Previous research has shown that oral sex can transmit HIV [6][8] and specific STDs [1][4]. Only 43% of our subjects who engaged in oral sex believed that STDs could be transmitted through oral sex. Their risk perception for STDs and HIV was poor. More importantly, condom use during sex was extremely low. These data underscore the need to educate heterosexual STD clinic attendees practicing oral sex about their risk of orally transmitted STDs and HIV.

Our findings are limited by the cross-sectional design of the study, which does not permit us to ascertain cause-and-effect relationships. The participants may have differed from those who chose not to participate. The use of a consecutive sampling in 4 clinics over a limited period of time may result in selection bias, and limit the generalisability of our findings. Nevertheless, we believe that our findings have value as we compared the 908 participants in this study with 3072 participants from 12 HIV sentinels at STD clinics in 2007 for gender, age, marital status, and residence, and found that the distributions of them were all similar. Our findings may also be limited by the validity of the self-reported measures, as some participants may over-report socially desirable behaviours or under-report socially undesirable behaviours. Finally, those who practice insertive oral sex might be different from those who practice receptive oral sex to some extent. However, their exact difference is unknown in this study.

Our findings have important implications. First, although the reported prevalence of oral sex is low, and the risk of transmitting STDs via oral sex is lower than via vaginal intercourse, those heterosexual STD clinic attendees who practiced oral sex tended to have a profile placing them at higher risk for STD, including early sex initiation, multiple sexual partners, more frequent sex, and no increase of condom use even though they were more knowledged about HIV. Therefore, clinicians at STD clinics should note the characteristics and related risks of practitioners of oral sex. STD/HIV intervention targeting this population should focus more on sexual behaviour than knowledge. Second, the majority of our participants who practiced oral sex also performed vaginal intercourse and their rate of consistent condom use was extremely low. Therefore, this population is at a potential risk of contracting STDs or HIV through both vaginal and oral sex. STD clinics should highly recommend condom use during both vaginal and oral sex, in particular, emphasize that STD and HIV can be transmitted by oral sex as well. Third, heterosexual STD clinic attendees from a high socioeconomic level might be more sexually active and at greater risk.
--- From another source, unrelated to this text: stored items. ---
(** * EPIC test backend: registration, payment verification, results, history

    A shallow embedding of [main.py] and [schemas.py] and the properties of
    the request handlers.

    Conventions of the embedding.
    - A Python [str] is a Rocq [string] holding the UTF-8 bytes of the text, so
      [s.encode("utf-8")] is [list_byte_of_string]; operations that count
      characters ([s[:50]]) count UTF-8 lead bytes.
    - A Python [bytes] is a [list byte].
    - A Python [int] is a [Z]; a Python [float] is an abstract type with its
      [str()] rendering, since the handlers only store and print scores.
    - A stored document is a record; a field the handlers read with [.get]
      is an [option], [None] standing for an absent (or null) key.
    - Handlers run in a state-and-exception monad over the document store and
      the clock; an exception keeps the writes made before it. *)

From Stdlib Require Import ZArith NArith List Bool Lia.
From Stdlib.Strings Require Import String Ascii Byte.
From Stdlib Require Import DecimalString Sorted Permutation.
Import ListNotations.

Local Open Scope string_scope.
Local Open Scope Z_scope.

(* ================================================================== *)
(** * Python runtime: strings, integers, bytes *)

Module Py.

(** The line feed of the ["\n"] escapes. *)
Definition LF : string := String (ascii_of_nat 10) "".

(** Truthiness of a [str]: non-empty. *)
Definition truthy (s : string) : bool :=
  match s with
  | EmptyString => false
  | String _ _ => true
  end.

(** Truthiness of an [Optional[str]]: neither [None] nor empty. *)
Definition truthy_opt (o : option string) : bool :=
  match o with
  | Some s => truthy s
  | None => false
  end.

(** [x in [a, b, ...]] on strings. *)
Fixpoint str_in (x : string) (l : list string) : bool :=
  match l with
  | [] => false
  | y :: l' => String.eqb x y || str_in x l'
  end.

(** [str(n)] for an [int]. *)
Definition str_int (n : Z) : string := NilZero.string_of_int (Z.to_int n).

(** [f"{v}"] for a value that is an [int] or [None]. *)
Definition format_int (v : option Z) : string :=
  match v with
  | Some n => str_int n
  | None => "None"
  end.

(** A UTF-8 continuation byte has the form [10xxxxxx]. *)
Definition is_continuation (c : ascii) : bool :=
  let n := N_of_ascii c in ((128 <=? n) && (n <? 192))%N.

(** [len(s)]: the number of code points, i.e. of bytes that start one. *)
Fixpoint len (s : string) : nat :=
  match s with
  | EmptyString => O
  | String c s' => if is_continuation c then len s' else S (len s')
  end.

(** [s[:n]]: the first [n] code points.  A code point is copied with the
    continuation bytes that follow its lead byte. *)
Fixpoint slice_to (n : nat) (s : string) : string :=
  match s with
  | EmptyString => EmptyString
  | String c s' =>
      if is_continuation c then String c (slice_to n s')
      else match n with
           | O => EmptyString
           | S n' => String c (slice_to n' s')
           end
  end.

(** [a == b] on values that are an [int] or [None]. *)
Definition eq_opt_int (a b : option Z) : bool :=
  match a, b with
  | Some x, Some y => x =? y
  | None, None => true
  | _, _ => false
  end.

(** [sorted(l, key=key)] with integer keys: a stable sort, here by
    insertion.  An element goes before the first one whose key is not
    smaller, so elements with equal keys keep their order. *)
Fixpoint insert_by {A : Type} (key : A -> Z) (x : A) (l : list A) : list A :=
  match l with
  | [] => [x]
  | y :: l' =>
      if key x <=? key y then x :: y :: l' else y :: insert_by key x l'
  end.

Fixpoint sorted {A : Type} (key : A -> Z) (l : list A) : list A :=
  match l with
  | [] => []
  | x :: l' => insert_by key x (sorted key l')
  end.

(** [n] zeros. *)
Fixpoint zeros (n : nat) : string :=
  match n with
  | O => EmptyString
  | S n' => String "0"%char (zeros n')
  end.

(** The zero padding of [%d], [%m] and [%Y] in [strftime]: [s] filled with
    zeros on the left up to [width] characters. *)
Definition zero_pad (width : nat) (s : string) : string :=
  (zeros (width - String.length s)%nat ++ s)%string.

End Py.

(* ================================================================== *)
(** * [base64.b64encode] and the standard decoding (RFC 4648) *)

Module Base64.

Local Open Scope N_scope.

Definition alphabet : string :=
  "ABCDEFGHIJKLMNOPQRSTUVWXYZabcdefghijklmnopqrstuvwxyz0123456789+/".

Definition pad : ascii := "="%char.

(** The character of a 6-bit value. *)
Definition char_of (i : N) : ascii :=
  match String.get (N.to_nat i) alphabet with
  | Some c => c
  | None => pad
  end.

(** Encoding of a list of byte values, three bytes to four characters,
    the last group padded with [=]. *)
Fixpoint encode_values (bs : list N) : string :=
  match bs with
  | [] => EmptyString
  | [a] =>
      String (char_of (a / 4))
        (String (char_of ((a mod 4) * 16))
           (String pad (String pad EmptyString)))
  | [a; b] =>
      String (char_of (a / 4))
        (String (char_of ((a mod 4) * 16 + b / 16))
           (String (char_of ((b mod 16) * 4))
              (String pad EmptyString)))
  | a :: b :: c :: rest =>
      String (char_of (a / 4))
        (String (char_of ((a mod 4) * 16 + b / 16))
           (String (char_of ((b mod 16) * 4 + c / 64))
              (String (char_of (c mod 64)) (encode_values rest))))
  end.

(** [base64.b64encode(raw).decode("utf-8")]: the output is ASCII, so the
    decoding to [str] keeps the bytes. *)
Definition b64encode (raw : list byte) : string :=
  encode_values (map Byte.to_N raw).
The characteristics of this group should be noted at STD clinics. In summary, oral sex practitioners among heterosexual STD clinic attendees are more sexually active and risky in comparison with that practising no-oral sex. STD clinic in China should take heed of the characteristics of this group, and implement appropriate behavioural and medical intervention for identifying and counselling them to reduce their sexual risks related to STD and HIV.

Acknowledgments

The authors are grateful to the 4 STD clinics, as well as the doctors, nurses, and attendees involved in the research.

Funding Statement

This research was supported by a grant from Zhejiang provincial center for disease prevention and control,China. The funder had no role in study design, data collection and analysis, decision to publish, or preparation of the manuscript.